The 560-page report, which covered the period from 1993 to 2003, was titled Mapping Human Rights Violations. In UN legal jargon the term “mapping” means providing an inventory and classification of crimes. The investigators found evidence that Rwandan Patriotic Army (RPA) and its rebel allies used hoes, bayonets and axes to butcher Rwandan and Congolese Hutus, often rounding then up beforehand and killing them in groups. In many cases, the victims were raped, burned alive or shot. The report indicated that the vast majority of Hutu who were killed were “women, children, the elderly and the sick, who posed no threat to the attacking forces.” The authors concluded that Kagame’s troops may have committed genocide in Congo. “The systematic and widespread attacks described in the report… revealed a number of damning elements that, if they were proven before a competent court, could be classified as crimes of genocide.” The UN called for a full judicial investigation.
Rwanda reacted swiftly and with fury. The government called the findings “immoral and outrageous” and it persuaded the Western sponsors to attack the UN team’s methodology. Kigali also threatened to withdraw troops from UN peacekeeping missions. The pressure likely quashed any hope that the UN would ever support a tribunal in Congo to prosecute Kagame and his killers.
At the same time, a renowned forensic investigator was already in Congo training a team of local scientists, police officers, army personnel and human rights activists to investigate mass graves found there. José Pablo Baraybar, a Peruvian forensic scientist who has worked in Srebrenica, Haiti and Ethiopia, had received financial backing from the American Bar Association and the US State Department for the three months training program. Baraybar said his team got considerable help from Congolese villagers too. But when he came to opening up the mass graves in Rutshuru – a town where Kagame’s mobile killing teams had committed some of the worst atrocities at the beginning of the invasion – the provincial governor blocked the investigation. “And Kinshasa would not give its approval either,” Baraybar told me, Joseph Kabila, who had taken over after his father, Laurent, has been assassinated by the bodyguard in 2002, “was evidently playing both hands.”
“On the ground, a forensic analysis was not possible, anywhere,” he said. “It was clear that Rwanda had used its influence in Congo and abroad to squash a full investigation.” More than a decade after Kagame has built his inner stations in Rutshuru and other Congolese villages, his ability to define reality and influence people’s lives remained intact.

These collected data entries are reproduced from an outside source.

(** * Track-based trigger analysis component and the UPC task macro

    A shallow embedding of

    - [PWGJE/EMCALJetTasks/Tracks/AliEMCalTriggerRecTrackAnalysisComponent.cxx]
      (the per-event track loop [Process], [IsMCTrueTrack], [FillHistogram]
      and [FillCorrelation]),
    - [PWGJE/EMCALJetTasks/Tracks/AliEMCalTriggerClusterAnalysisComponent.h]
      (the energy range setter), and
    - [PWGUD/UPC/nanoAOD/AddTaskUpcNano_MB.C] (the task registration macro).

    [Double_t] quantities are carried as rationals: the code only moves
    them around, takes absolute values, multiplies by [1] or [-1] and
    compares them, all of which are exact on finite doubles.  Everything the
    component writes (histogram fills, log lines) is recorded in a trace, and
    a dereferenced null pointer stops the execution. *)

From Stdlib Require Import ZArith QArith Qabs List String Bool Lia.
From Stdlib Require Import DecimalString.
From ExtLib Require Import Structures.Monad.
Import ListNotations.
Import MonadNotation.

Local Open Scope string_scope.
Local Open Scope list_scope.
Local Open Scope Q_scope.
Local Open Scope monad_scope.

(** ** Scalars *)

Definition Double_t := Q.
Definition Int_t := Z.
Definition Bool_t := bool.

Bind Scope Q_scope with Double_t.
Bind Scope Z_scope with Int_t.

Module TMath.

(** [TMath::Abs(Double_t d)] is [(d >= 0) ? d : -d]. *)
Definition Abs (d : Double_t) : Double_t :=
  if Qle_bool 0 d then d else - d.

(** An integer result as the 32-bit [Int_t] holds it: in two's complement,
    wrapping around at the ends of the range. *)
Definition wrapInt (z : Z) : Int_t :=
  ((z + 2 ^ 31) mod 2 ^ 32 - 2 ^ 31)%Z.

(** [TMath::Abs(Int_t d)] is [(d >= 0) ? d : -d], an [Int_t]: the negation
    of the least [Int_t], -2^31, overflows, and in two's complement
    arithmetic comes out as -2^31 itself. *)
Definition AbsInt (d : Int_t) : Int_t :=
  wrapInt (if (0 <=? d)%Z then d else (- d)%Z).

End TMath.

(** [Form("<fmt>%d", n)] and [Form("<fmt>%s", s)]: the formatted argument
    follows the literal text. *)
Definition FormInt (fmt : string) (n : Z) : string :=
  String.append fmt (NilZero.string_of_int (Z.to_int n)).

Definition Form (fmt : string) (s : string) : string := String.append fmt s.

(** ** What the component emits *)

Inductive LogEvent : Type :=
| Fill (histname : string) (data : list Double_t) (weight : Double_t)
    (* fHistos->FillTHnSparse(histname, data, weight) *)
| Error (msg : string)                      (* AliError(msg) *)
| Debug (level : Z) (msg : string)          (* AliDebug(level, msg), when active *)
| BoundsError (index size : Z).
    (* ROOT's Error("At", "index %d out of bounds (size: %d, this: ...)"),
       which TObjArray::At prints for an index outside the array *)

(** An execution yields the events emitted so far and either a value or
    nothing, the latter when a null pointer was dereferenced. *)
Definition Exec (A : Type) : Type := (list LogEvent * option A)%type.

Definition trace {A} (m : Exec A) : list LogEvent := fst m.
Definition result {A} (m : Exec A) : option A := snd m.

Definition Exec_ret {A} (a : A) : Exec A := ([], Some a).

Definition Exec_bind {A B} (m : Exec A) (f : A -> Exec B) : Exec B :=
  match m with
  | (tr, Some a) => (tr ++ trace (f a), result (f a))
  | (tr, None) => (tr, None)
  end.

#[export] Instance Monad_Exec : Monad Exec :=
  {| ret := @Exec_ret; bind := @Exec_bind |}.

Definition emit (e : LogEvent) : Exec unit := ([e], Some tt).

(** [p->...] on a pointer that may be null. *)
Definition deref {A} (p : option A) : Exec A := ([], p).

(** [!p] *)
Definition isNull {A} (p : option A) : bool :=
  match p with Some _ => false | None => true end.

Definition returned {A} (m : Exec A) : Prop := result m <> None.
Definition crashed {A} (m : Exec A) : Prop := result m = None.

(** A [for]/[while] loop over the elements an iterator yields. *)
Fixpoint forEach {A} (l : list A) (body : A -> Exec unit) : Exec unit :=
  match l with
  | [] => ret tt
  | x :: rest => body x ;; forEach rest body
  end.

(** The histogram fills of a trace, in order. *)
Record FillRecord : Type := mkFill {
  fillName : string;
  fillData : list Double_t;
  fillWeight : Double_t
}.

Fixpoint fills (tr : list LogEvent) : list FillRecord :=
  match tr with
  | [] => []
  | Fill n d w :: rest => mkFill n d w :: fills rest
  | _ :: rest => fills rest
  end.

Fixpoint errors (tr : list LogEvent) : list string :=
  match tr with
  | [] => []
  | Error m :: rest => m :: errors rest
  | _ :: rest => errors rest
  end.

(** ** Particles, tracks and clusters *)

(** [AliVParticle]: the kinematic interface shared by reconstructed tracks
    and generated particles. *)
Class AliVParticle (A : Type) : Type := {
  Pt : A -> Double_t;
  Eta : A -> Double_t;
  Phi : A -> Double_t
}.

(** The data members of a track that the component reads. *)
Record TrackParam : Type := mkTrackParam {
  trkPt : Double_t;
  trkEta : Double_t;
  trkPhi : Double_t;
  trkLabel : Int_t;
  trkEMCALcluster : Int_t
}.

My interview [It is Judy Rever who speaks] with Baraybar left me wondering what to do next. The United Nations had exposed the crimes – odious acts that had been committed by Kagame’s troops in Congo – and yet no international authority had the courage to hold Kagame or his commanders accountable. It was as if no one could imagine prosecuting the man credited with stopping the Rwandan genocide, no matter what he did. The injustice was staggering. And at last I realized that the only way to live with what I’d witnessed in Congo was for me to backtrack into the heart of the genocide and examine what exactly the RPF has done. And then to publish what I found.
A word of a widow ends the book that relates what she found: “We have to pretend that nothing is wrong. But I will never accept it.” Fear gobbles the truth, and power celebrates the lies. Welcome the 6thof April.